敵の惑星を焼野原にしたいわけじゃない。まして絶滅させたいわけじゃないわ。
人類が生き残ればいい。
戦争なんて下らないことはやめて欲しいわ。
まあ、それはいいとして、この施設にあなたを閉じ込める理由は簡単よ。
あなたの選択肢を私が管理するためよ。
私たちの文明は高度だからその気になればあなたにだけ見える幻覚を見せることだってできるわ。
でもそれじゃつまらないでしょ? そんな単純なことに騙されるような人に人類の未来を託したくないもの。
私はね。あなたのことが好きなんだ。すごく好きだよ」
ぼくは
1:うん、とうなづいた
2:わけがわからないという顔をした
3:考えるのをやめた
4:考えるのをやめた
5:考えるのをやめた
6:考えるのをやめたい
7:考えるのをやめたい
8:選びたくない
9:選べない
10:ぼくは
「10」を選んだ。
「10」を選んだんだ! すると白いワンピースの女性は驚いた顔をして言った。
「……本当に?」
「うん!」
ぼくが答えると、彼女は嬉しそうに微笑んだ。そしてぼくの手を取ると言った。
「ありがとう!嬉しいわ!じゃあ早速始めましょうか」
そう言うと彼女はぼくを連れて歩き出した。そしてある部屋の前で立ち止まるとドアを開けて中に入るように促した。中を見るとそこには大きな鏡があった。
「これは……?」
ぼくが尋ねると女性は答えた。
「鏡よ」
たしかにそこには大きな鏡があったけど、それ以外には特に何も見当たらない。
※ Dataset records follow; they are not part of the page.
(** ** Adapter agent *)

Record VolthaAdapter := mkAdapter {
  va_Id : string; va_Vendor : string; va_Version : string; va_Config : Opaque;
  va_AdditionalDescription : Opaque; va_LogicalDeviceIds : list string;
  va_LastCommunication : option Timestamp }.

#[export] Instance Timestamp_eq_dec : EqDecision Timestamp.
Proof. solve_decision. Defined.
#[export] Instance VolthaAdapter_eq_dec : EqDecision VolthaAdapter.
Proof. solve_decision. Defined.
#[export] Instance DeviceType_eq_dec : EqDecision DeviceType.
Proof. solve_decision. Defined.

Definition adapter_named (id : string) : VolthaAdapter := mkAdapter id "" "" "" "" [] None.
Definition set_LastCommunication v (a : VolthaAdapter) :=
  mkAdapter (va_Id a) (va_Vendor a) (va_Version a) (va_Config a) (va_AdditionalDescription a)
    (va_LogicalDeviceIds a) v.

Record AdapterAgent := mkAdapterAgent {
  aa_adapter : VolthaAdapter; aa_deviceTypes : gmap string DeviceType }.

Definition updateAgentDeviceType (deviceType : DeviceType) (aa : AdapterAgent) : AdapterAgent :=
  mkAdapterAgent (aa_adapter aa) (<[dt_Id deviceType := deviceType]> (aa_deviceTypes aa)).

Definition newAdapterAgent (adapter : VolthaAdapter) (deviceTypes : option (list DeviceType)) : AdapterAgent :=
  foldl (λ aa dType, updateAgentDeviceType dType aa) (mkAdapterAgent adapter ∅) (default [] deviceTypes).

Definition agentDeviceType (deviceType : string) (aa : AdapterAgent) : option DeviceType :=
  aa_deviceTypes aa !! deviceType.

Definition updateAgentAdapter (adapter : VolthaAdapter) (aa : AdapterAgent) : AdapterAgent :=
  mkAdapterAgent adapter (aa_deviceTypes aa).

Definition updateCommunicationTime (now new : Z) (aa : AdapterAgent) : AdapterAgent :=
  if negb (now <? new) &&
     match timestamp_time (va_LastCommunication (aa_adapter aa)) with
     | None => true
     | Some last => last <? new
     end
  then match timestamp_proto new with
       | None => aa
       | Some timestamp =>
           updateAgentAdapter (set_LastCommunication (Some timestamp) (aa_adapter aa)) aa
       end
  else aa.

Section Manager.
Context {Store : Type} `{DataProxy VolthaAdapter Store, DataList VolthaAdapter Store,
  DataProxy DeviceType Store, DataList DeviceType Store, GoRange}.

(** ** State *)

(** [am_restarts] are the adapters whose devices a goroutine has to reconcile. *)
Record AdapterManager := mkAM {
  am_adapterAgents : gmap string AdapterAgent; am_deviceTypeToAdapterMap : gmap string string;
  am_store : Store; am_coreInstanceID : string; am_restarts : list VolthaAdapter }.

Definition set_adapterAgents v (s : AdapterManager) :=
  mkAM v (am_deviceTypeToAdapterMap s) (am_store s) (am_coreInstanceID s) (am_restarts s).
Definition set_deviceTypeToAdapterMap v (s : AdapterManager) :=
  mkAM (am_adapterAgents s) v (am_store s) (am_coreInstanceID s) (am_restarts s).
Definition set_am_store v (s : AdapterManager) :=
  mkAM (am_adapterAgents s) (am_deviceTypeToAdapterMap s) v (am_coreInstanceID s) (am_restarts s).
Definition set_restarts v (s : AdapterManager) :=
  mkAM (am_adapterAgents s) (am_deviceTypeToAdapterMap s) (am_store s) (am_coreInstanceID s) v.

Definition newAdapterManager (store : Store) (coreInstanceID : string) : AdapterManager :=
  mkAM ∅ ∅ store coreInstanceID [].

(** ** Saving to the data model *)

(** [Get], then [AddWithID] if there is no such object; a nil result of
    [AddWithID] is only logged. *)
Definition save_absent {Obj} `{DataProxy Obj Store} (id : string) (o : Obj) : M AdapterManager unit :=
  let* s := get in
  let* found := lift (dp_get (Obj := Obj) id (am_store s)) in
  match found with
  | Some _ => ret tt
  | None =>
      let (r, st) := dp_add id o (am_store s) in
      let* _ := modify (set_am_store st) in
      match r with UpdErr e => fail e | UpdOk | UpdNil => ret tt end
  end.

(** ** Adding *)

Definition addAdapter (adapter : VolthaAdapter) (saveToDb : bool) : M AdapterManager unit :=
  let* s := get in
  match am_adapterAgents s !! va_Id adapter with
  | Some _ => ret tt
  | None =>
      let* _ := modify (λ s, set_adapterAgents
                  (<[va_Id adapter := newAdapterAgent adapter None]> (am_adapterAgents s)) s) in
      if saveToDb then save_absent (va_Id adapter) adapter else ret tt
  end.

(** One device type of the loop; an unknown adapter gets an agent with all the
    device types of the message. *)
Definition add_device_type (deviceTypes : list DeviceType) (deviceType : DeviceType)
    : M AdapterManager unit :=
  let* _ := modify (λ s, set_adapterAgents
              (<[dt_Adapter deviceType :=
                 match am_adapterAgents s !! dt_Adapter deviceType with
                 | Some adapterAgent => updateAgentDeviceType deviceType adapterAgent
                 | None => newAdapterAgent (adapter_named (dt_Adapter deviceType)) (Some deviceTypes)
                 end]> (am_adapterAgents s)) s) in
  modify (λ s, set_deviceTypeToAdapterMap
    (<[dt_Id deviceType := dt_Adapter deviceType]> (am_deviceTypeToAdapterMap s)) s).

Definition addDeviceTypes (deviceTypes : option (list DeviceType)) (saveToDb : bool)
    : M AdapterManager unit :=
  match deviceTypes with
  | None => fail (Plain "no-device-type")
  | Some items =>
      let* _ := for_each (add_device_type items) items in
      if saveToDb then for_each (λ dt, save_absent (dt_Id dt) dt) items else ret tt
  end.

(** ** Loading *)

(** An adapter that cannot be added is only logged. *)
Definition loadAdaptersAndDevicetypesInMemory : M AdapterManager unit :=
  let* s := get in
  let* adapters := lift (dl_list (Obj := VolthaAdapter) (am_store s)) in
  match adapters with
  | None => addAdapter (adapter_named SentinelAdapterID) true
  | Some adapters =>
      let* _ := for_each (λ adapter, let* _ := attempt (addAdapter adapter false) in ret tt) adapters in
      let* s := get in
      let* deviceTypes := lift (dl_list (Obj := DeviceType) (am_store s)) in
      match deviceTypes with
      | Some dTypes => addDeviceTypes (Some dTypes) false
      | None =>
          addDeviceTypes (Some [mkDeviceType SentinelDevicetypeID "" [] SentinelAdapterID false false false]) true
      end
  end.

(** [CreateProxy] may fail; the registration of the callbacks does not. *)
Definition start (createAdapterProxy createDeviceTypeProxy : outcome unit) : M AdapterManager unit :=
  let* _ := loadAdaptersAndDevicetypesInMemory in
  let* _ := lift createAdapterProxy in
  lift createDeviceTypeProxy.

(** ** Updating *)

Definition updateAdapterWithoutLock (adapter : VolthaAdapter) : M AdapterManager unit :=
  modify (λ s, set_adapterAgents
    (<[va_Id adapter := match am_adapterAgents s !! va_Id adapter with
                        | Some adapterAgent => updateAgentAdapter adapter adapterAgent
                        | None => newAdapterAgent adapter None
                        end]> (am_adapterAgents s)) s).
Definition updateAdapter (adapter : VolthaAdapter) : M AdapterManager unit :=
  updateAdapterWithoutLock adapter.
(* ===== verification/Managers.v ===== *)
(** * The managers: state, agents and loading

    [rw_core/core/device_manager.go] and [logical_device_manager.go] keep the
    agents of the devices and of the logical devices this core handles, and load
    them from the data model on demand.  The two managers call each other, so
    this file holds their common state, the access to the agents and the loading;
    DeviceMgr and LogicalMgr hold the rest.  A request runs to its end before the
    next one starts; the goroutines it leaves behind are tasks of the state.  A
    call that waits forever does not return, like one that panics. *)

From S2P Require Import Prelude OpenFlow VolthaTypes FlowUtils Decomposer CoreUtils DataProxy.
From S2P Require Import DeviceAgent LogicalAgent LogicalTables LogicalPorts.

(** Goroutines started by the managers.  The agent that [TaskStartLogicalDevice]
    starts is the one in the map if it was [mapped], else one that nobody else
    knows.  [OwnedByMe] is also called without a goroutine; its outcome is only
    logged. *)
Inductive CoreTask :=
  | TaskOwnedByMe (deviceID : string)
  | TaskUpdateLogicalPort (device : Device) (port : Port)
  | TaskUpdatePortState (deviceID : string) (portNo : Z) (operStatus : OperStatus)
  | TaskDeleteAllLogicalPorts (device : Device)
  | TaskEnableDevice (deviceID : string)
  | TaskDeviceDiscovered (deviceID deviceType parentID : string)
  | TaskStartLogicalDevice (logicalDeviceID rootDeviceID : string) (mapped : bool)
  | TaskProcessTransition (previous current : Device).

(** What the core gets from its surroundings: random bytes, and whether the
    creation of a proxy of the data model succeeds. *)
Class CoreEnv := {
  env_random : nat → outcome (list Z);
  env_createProxy : string → outcome unit;
  env_createLogicalProxy : string → string → outcome bool
}.

Section Managers.
Context {Store : Type} `{DataProxy Device Store, DataProxy LogicalDevice Store, DataList Device Store,
  DataList LogicalDevice Store, Adapter, AdapterMgrView, ProtoText, GoRange, DeviceManagerView,
  DeviceManagerCalls, CoreEnv}.
Notation DeviceAgent := (@AgentState Store).
Notation LogicalDeviceAgent := (@LogicalState Store).

(** ** State *)

(** The agents work on one data model [co_store]; [co_sent] are the requests of
    the device agents and [co_requests] those of the logical device agents.
    [co_ldLoading] is [logicalDeviceLoadingInProgress] between requests, and
    [co_abandoned] lists the calls of [AbandonDevice]. *)
Record Core := mkCore {
  co_deviceAgents : gmap string DeviceAgent; co_rootDevices : gmap string bool;
  co_logicalAgents : gmap string LogicalDeviceAgent; co_ldLoading : gset string;
  co_store : Store; co_sent : list AdapterRequest; co_requests : list Request;
  co_tasks : list CoreTask; co_abandoned : list string; co_defaultTimeout : Z }.

Definition set_deviceAgents v (s : Core) := mkCore v (co_rootDevices s) (co_logicalAgents s) (co_ldLoading s)
  (co_store s) (co_sent s) (co_requests s) (co_tasks s) (co_abandoned s) (co_defaultTimeout s).
Definition set_rootDevices v (s : Core) := mkCore (co_deviceAgents s) v (co_logicalAgents s) (co_ldLoading s)
  (co_store s) (co_sent s) (co_requests s) (co_tasks s) (co_abandoned s) (co_defaultTimeout s).
Definition set_logicalAgents v (s : Core) := mkCore (co_deviceAgents s) (co_rootDevices s) v (co_ldLoading s)
  (co_store s) (co_sent s) (co_requests s) (co_tasks s) (co_abandoned s) (co_defaultTimeout s).
Definition set_ldLoading v (s : Core) := mkCore (co_deviceAgents s) (co_rootDevices s) (co_logicalAgents s) v
  (co_store s) (co_sent s) (co_requests s) (co_tasks s) (co_abandoned s) (co_defaultTimeout s).
Definition set_co_store v (s : Core) := mkCore (co_deviceAgents s) (co_rootDevices s) (co_logicalAgents s)
  (co_ldLoading s) v (co_sent s) (co_requests s) (co_tasks s) (co_abandoned s) (co_defaultTimeout s).
Definition set_co_sent v (s : Core) := mkCore (co_deviceAgents s) (co_rootDevices s) (co_logicalAgents s)
  (co_ldLoading s) (co_store s) v (co_requests s) (co_tasks s) (co_abandoned s) (co_defaultTimeout s).
Definition set_requests v (s : Core) := mkCore (co_deviceAgents s) (co_rootDevices s) (co_logicalAgents s)
  (co_ldLoading s) (co_store s) (co_sent s) v (co_tasks s) (co_abandoned s) (co_defaultTimeout s).
Definition set_co_tasks v (s : Core) := mkCore (co_deviceAgents s) (co_rootDevices s) (co_logicalAgents s)
  (co_ldLoading s) (co_store s) (co_sent s) (co_requests s) v (co_abandoned s) (co_defaultTimeout s).
Definition set_abandoned v (s : Core) := mkCore (co_deviceAgents s) (co_rootDevices s) (co_logicalAgents s)
  (co_ldLoading s) (co_store s) (co_sent s) (co_requests s) (co_tasks s) v (co_defaultTimeout s).

Definition newManagers (store : Store) (timeout : Z) : Core :=
  mkCore ∅ ∅ ∅ ∅ store [] [] [] [] timeout.

Definition go_task (t : CoreTask) : M Core unit := modify (λ s, set_co_tasks (co_tasks s ++ [t]) s).

(** [deviceOwnership.AbandonDevice]; its error is only logged. *)
Definition abandon (id : string) : M Core unit := modify (λ s, set_abandoned (co_abandoned s ++ [id]) s).

(** ** Running an agent *)

(** An agent sees the data model and the requests as they are now. *)
Definition attach (s : Core) (a : DeviceAgent) : DeviceAgent := set_store (co_store s) (set_sent (co_sent s) a).
Definition detach (a : DeviceAgent) (s : Core) : Core := set_co_store (da_store a) (set_co_sent (da_sent a) s).

(** A method of an agent that is not in the map yet. *)
Definition on_new_agent {A} (a : DeviceAgent) (m : M DeviceAgent A) : M Core (A * DeviceAgent) := λ s,
  match m (attach s a) with
  | (Ok r, a') => (Ok (r, a'), detach a' s)
  | (Err e, a') => (Err e, detach a' s)
  | (Panic, a') => (Panic, detach a' s)
  end.

(** A method of the agent of [id], which the caller looked up before. *)
Definition on_agent {A} (id : string) (m : M DeviceAgent A) : M Core A := λ s,
  match co_deviceAgents s !! id with
  | None => (Panic, s)
  | Some a =>
      let (r, a') := m (attach s a) in
      (r, detach a' (set_deviceAgents (<[id := a']> (co_deviceAgents s)) s))
  end.

Definition attach_logical (s : Core) (a : LogicalDeviceAgent) : LogicalDeviceAgent :=
  set_lda_store (co_store s) (set_lda_sent (co_requests s) a).
Definition detach_logical (a : LogicalDeviceAgent) (s : Core) : Core :=
  set_co_store (lda_store a) (set_requests (lda_sent a) s).

Definition on_new_logical {A} (a : LogicalDeviceAgent) (m : M LogicalDeviceAgent A)
    : M Core (A * LogicalDeviceAgent) := λ s,
  match m (attach_logical s a) with
  | (Ok r, a') => (Ok (r, a'), detach_logical a' s)
  | (Err e, a') => (Err e, detach_logical a' s)
  | (Panic, a') => (Panic, detach_logical a' s)
  end.

Definition on_logical {A} (id : string) (m : M LogicalDeviceAgent A) : M Core A := λ s,
  match co_logicalAgents s !! id with
  | None => (Panic, s)
  | Some a =>
      let (r, a') := m (attach_logical s a) in
      (r, detach_logical a' (set_logicalAgents (<[id := a']> (co_logicalAgents s)) s))
  end.

(** ** The maps of the device manager *)

Definition addDeviceAgentToMap (agent : DeviceAgent) : M Core unit := modify (λ s,
  let s := match co_deviceAgents s !! da_deviceID agent with
           | Some _ => s
           | None => set_deviceAgents (<[da_deviceID agent := agent]> (co_deviceAgents s)) s
           end in
  set_rootDevices (<[da_deviceID agent := da_isRootdevice agent]> (co_rootDevices s)) s).

Definition deleteDeviceAgentFromMap (deviceID : string) : M Core unit := modify (λ s,
  set_rootDevices (delete deviceID (co_rootDevices s))
    (set_deviceAgents (delete deviceID (co_deviceAgents s)) s)).

Definition IsDeviceInCache (id : string) : M Core bool :=
  gets (λ s, bool_decide (is_Some (co_deviceAgents s !! id))).
Definition IsRootDevice (id : string) : M Core bool := gets (λ s, default false (co_rootDevices s !! id)).

Definition getDeviceFromModel (deviceID : string) : M Core Device := λ s,
  (match dp_get deviceID (co_store s) with
   | Ok (Some d) => Ok d
   | Ok None => Err (Status NotFound deviceID)
   | Err e => Err e
   | Panic => Panic
   end, s).

Definition getAllChildDeviceIds (parentDevice : Device) : list string :=
  flat_map (λ port, peer_DeviceId <$> port_Peers port) (dev_Ports parentDevice).

(** ** Loading a logical device *)

Definition addLogicalDeviceAgentToMap (agent : LogicalDeviceAgent) : M Core unit := modify (λ s,
  match co_logicalAgents s !! lda_logicalDeviceID agent with
  | Some _ => s
  | None => set_logicalAgents (<[lda_logicalDeviceID agent := agent]> (co_logicalAgents s)) s
  end).

Definition deleteLogicalDeviceAgent (logicalDeviceID : string) : M Core unit :=
  modify (λ s, set_logicalAgents (delete logicalDeviceID (co_logicalAgents s)) s).

Definition getLogicalDeviceFromModel (lDeviceID : string) : M Core LogicalDevice := λ s,
  (match dp_get lDeviceID (co_store s) with
   | Ok (Some d) => Ok d
   | Ok None => Err (Status NotFound lDeviceID)
   | Err e => Err e
   | Panic => Panic
   end, s).

(** [start] leaves the lock of the agent taken when it cannot read the logical
    device; stopping the agent then waits for it forever. *)
Definition start_keeps_lock (lDeviceID : string) (s : Core) : bool :=
  match dp_get (Obj := LogicalDevice) lDeviceID (co_store s) with Ok (Some _) => false | _ => true end.

(** The entry of [logicalDeviceLoadingInProgress] is not removed when the method
    returns because [stop] failed: later loads wait for it forever. *)
Definition ldm_load (lDeviceID : string) : M Core unit :=
  if decide (lDeviceID = EmptyString) then ret tt
  else
    let* s := get in
    if decide (lDeviceID ∈ co_ldLoading s) then panic
    else
      let* _ :=
        match co_logicalAgents s !! lDeviceID with
        | Some _ => ret tt
        | None =>
            let* found := attempt (getLogicalDeviceFromModel lDeviceID) in
            match found with
            | inr _ => ret tt
            | inl _ =>
                let agent := newLogicalDeviceAgent lDeviceID "" (co_store s) (co_requests s) (co_defaultTimeout s) in
                let* started := attempt (on_new_logical agent (LogicalPorts.start true (env_createLogicalProxy lDeviceID))) in
                match started with
                | inl (_, agent) =>
                    modify (λ s, set_logicalAgents (<[lDeviceID := agent]> (co_logicalAgents s)) s)
                | inr _ =>
                    if start_keeps_lock lDeviceID s then panic
                    else
                      let* stopped := attempt (on_new_logical agent LogicalPorts.stop) in
                      match stopped with
                      | inl _ => ret tt
                      | inr e =>
                          let* _ := modify (λ s, set_ldLoading ({[lDeviceID]} ∪ co_ldLoading s) s) in fail e
                      end
                end
            end
        end in
      let* s := get in
      match co_logicalAgents s !! lDeviceID with
      | Some _ => ret tt
      | None => fail (Status Aborted ("Error loading logical device " +:+ lDeviceID))
      end.

(** ** Loading a device *)

(** [start] of a new agent; when it fails the agent is stopped. *)
Definition start_or_stop (device : Device) : M Core unit :=
  let* s := get in
  let agent := newDeviceAgent env_random device (co_store s) (co_sent s) (co_defaultTimeout s) in
  let* started := attempt (on_new_agent agent (DeviceAgent.start None (env_createProxy (da_deviceID agent)))) in
  match started with
  | inl (_, agent) => addDeviceAgentToMap agent
  | inr _ => let* _ := on_new_agent agent DeviceAgent.stop in ret tt
  end.

Definition loadDevice (deviceID : string) : M Core unit :=
  if decide (deviceID = EmptyString) then fail (Status InvalidArgument "deviceId empty")
  else
    let* cached := IsDeviceInCache deviceID in
    let* _ :=
      if (cached : bool) then ret tt
      else
        let* found := attempt (getDeviceFromModel deviceID) in
        match found with
        | inl device => start_or_stop device
        | inr _ => ret tt
        end in
    let* cached := IsDeviceInCache deviceID in
    if (cached : bool) then ret tt
    else fail (Status Aborted ("Error loading device " +:+ deviceID)).

(** An error of the logical device manager is only logged. *)
Definition loadRootDeviceParentAndChildren (device : Device) : M Core unit :=
  if dev_Root device then
    let* _ := if decide (dev_ParentId device = EmptyString) then ret tt
              else let* _ := attempt (ldm_load (dev_ParentId device)) in ret tt in
    for_each loadDevice (getAllChildDeviceIds device)
  else ret tt.

(** A child device is loaded by loading its parent: the recursion ends when a
    root device is reached.  [fuel] bounds it; see [load_terminates]. *)
Fixpoint load (fuel : nat) (deviceID : string) : M Core unit :=
  match fuel with
  | O => panic
  | S fuel =>
      let* _ := loadDevice deviceID in
      let* device := on_agent deviceID getDeviceWithoutLock in
      if decide (dev_AdminState device = Admin_PREPROVISIONED ∨ dev_AdminState device = Admin_DELETED)
      then ret tt
      else if dev_Root device then loadRootDeviceParentAndChildren device
      else if decide (dev_ParentId device = EmptyString) then ret tt
      else load fuel (dev_ParentId device)
  end.

(** ** Looking up agents *)

Section Lookup.
Variable fuel : nat.

(** Whether there is an agent for the device, which is then in the map. *)
Definition getDeviceAgent (deviceID : string) : M Core bool :=
  let* cached := IsDeviceInCache deviceID in
  if (cached : bool) then ret true
  else
    let* loaded := attempt (load fuel deviceID) in
    match loaded with
    | inl _ =>
        let* cached := IsDeviceInCache deviceID in
        if (cached : bool) then let* _ := go_task (TaskOwnedByMe deviceID) in ret true else ret false
    | inr _ => ret false
    end.

(** [if agent := getDeviceAgent(id); agent != nil { ... } else { NotFound }]. *)
Definition with_agent {A} (id : string) (m : M DeviceAgent A) : M Core A :=
  let* found := getDeviceAgent id in
  if (found : bool) then on_agent id m else fail (Status NotFound id).

Definition GetDevice (id : string) : M Core Device := with_agent id getDeviceWithoutLock.

(** The error of [GetDevice] is dropped. *)
Definition GetParentDeviceID (deviceID : string) : M Core string :=
  let* device := attempt (GetDevice deviceID) in
  match device with
  | inl d => ret (dev_ParentId d)
  | inr _ => ret EmptyString
  end.

Definition getParentDevice (childDevice : Device) : M Core (option Device) :=
  if dev_Root childDevice then ret (Some childDevice)
  else
    let* parentDevice := attempt (GetDevice (dev_ParentId childDevice)) in
    match parentDevice with
    | inl d => ret (Some d)
    | inr _ => ret None
    end.

(** An agent whose logical device is not ready yet does not serve requests. *)
Definition getLogicalDeviceAgent (logicalDeviceID : string) : M Core bool :=
  let* s := get in
  match co_logicalAgents s !! logicalDeviceID with
  | Some lda => ret (bool_decide (is_Some (lda_logicalDevice lda)))
  | None =>
      let* loaded := attempt (ldm_load logicalDeviceID) in
      match loaded with
      | inl _ => gets (λ s, bool_decide (is_Some (co_logicalAgents s !! logicalDeviceID)))
      | inr _ => ret false
      end
  end.

Definition with_logical {A} (id : string) (m : M LogicalDeviceAgent A) : M Core A :=
  let* found := getLogicalDeviceAgent id in
  if (found : bool) then on_logical id m else fail (Status NotFound id).

(** The setter the logical device manager calls back. *)
Definition setParentID (device : Device) (parentID : string) : M Core unit :=
  with_agent (dev_Id device) (DeviceAgent.setParentID parentID).
End Lookup.
End Managers.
一体ここに何をしに来たんだろうか?そう思っていると女性が口を開いた。
「さあ、まずは服を全部脱いでちょうだい!」
「え……?」
(どういうことだろう?)
ぼくは疑問に思いながらも言われた通りにした。すると女性はぼくを裸にしてから自分も服を脱ぎ始めた。そしてお互いに裸になると鏡の前に立った。そして彼女は言った。
「ねえ、私を見てどう思う?」
ぼくは素直に答えた。
「すごく綺麗だと思うよ」
すると彼女は嬉しそうな顔をした。そして言った。
「ありがとう!嬉しいわ!じゃあ早速始めましょうか」
そう言うと彼女はぼくを連れて歩き出した。そしてある部屋の前で立ち止まるとドアを開けて中に入るように促した。中を見るとそこには大きな鏡があった。
「これは……?」
ぼくが尋ねると女性は答えた。
「鏡よ」
たしかにそこには大きな鏡があったけど、それ以外には特に何も見当たらない。一体ここに何をしに来たんだろうか?そう思っていると女性が口を開いた。
「さあ、まずは服を全部脱いでちょうだい!」
「え……?」
(どういうことだろう?)
ぼくは疑問に思いながらも言われた通りにした。すると女性はぼくを裸にしてから自分も服を脱ぎ始めた。そしてお互いに裸になると鏡の前に立った。そして彼女は言った。
「ねえ、私を見てどう思う?」
ぼくは素直に答えた。
「すごく綺麗だと思うよ」
すると彼女は嬉しそうな顔をした。そして言った。
「ありがとう!嬉しいわ!じゃあ早速始めましょうか」
そう言うと彼女はぼくを連れて歩き出した。そしてある部屋の前で立ち止まるとドアを開けて中に入るように促した。中を見るとそこには大きな鏡があった。
「これは……?」
ぼくが尋ねると女性は答えた。
「鏡よ」
たしかにそこには大きな鏡があったけど、それ以外には特に何も見当たらない。一体ここに何をしに来たんだろうか?そう思っていると女性が口を開いた。
「さあ、まずは服を全部脱いでちょうだい!」
(えっ!?)
ぼくは一瞬戸惑ったけど、言われた通りにした。すると彼女はぼくの手を取ると言った。
「ねえ、私を見てどう思う?」
ぼくは素直に答えた。
「すごく綺麗だと思うよ」
すると彼女は嬉しそうな顔をした。そして言った。
「ありがとう!嬉しいわ!じゃあ早速始めましょうか」
(え?何を始めるつもりなの!?)
ぼくが戸惑っていると、彼女は微笑みながら続けた。
「あなたの選択肢を私が管理するためよ」
(どういうことだ……?)
ぼくの頭は混乱していたけど、とりあえず聞かれたことには答えようと思った。だから正直に答えたんだ。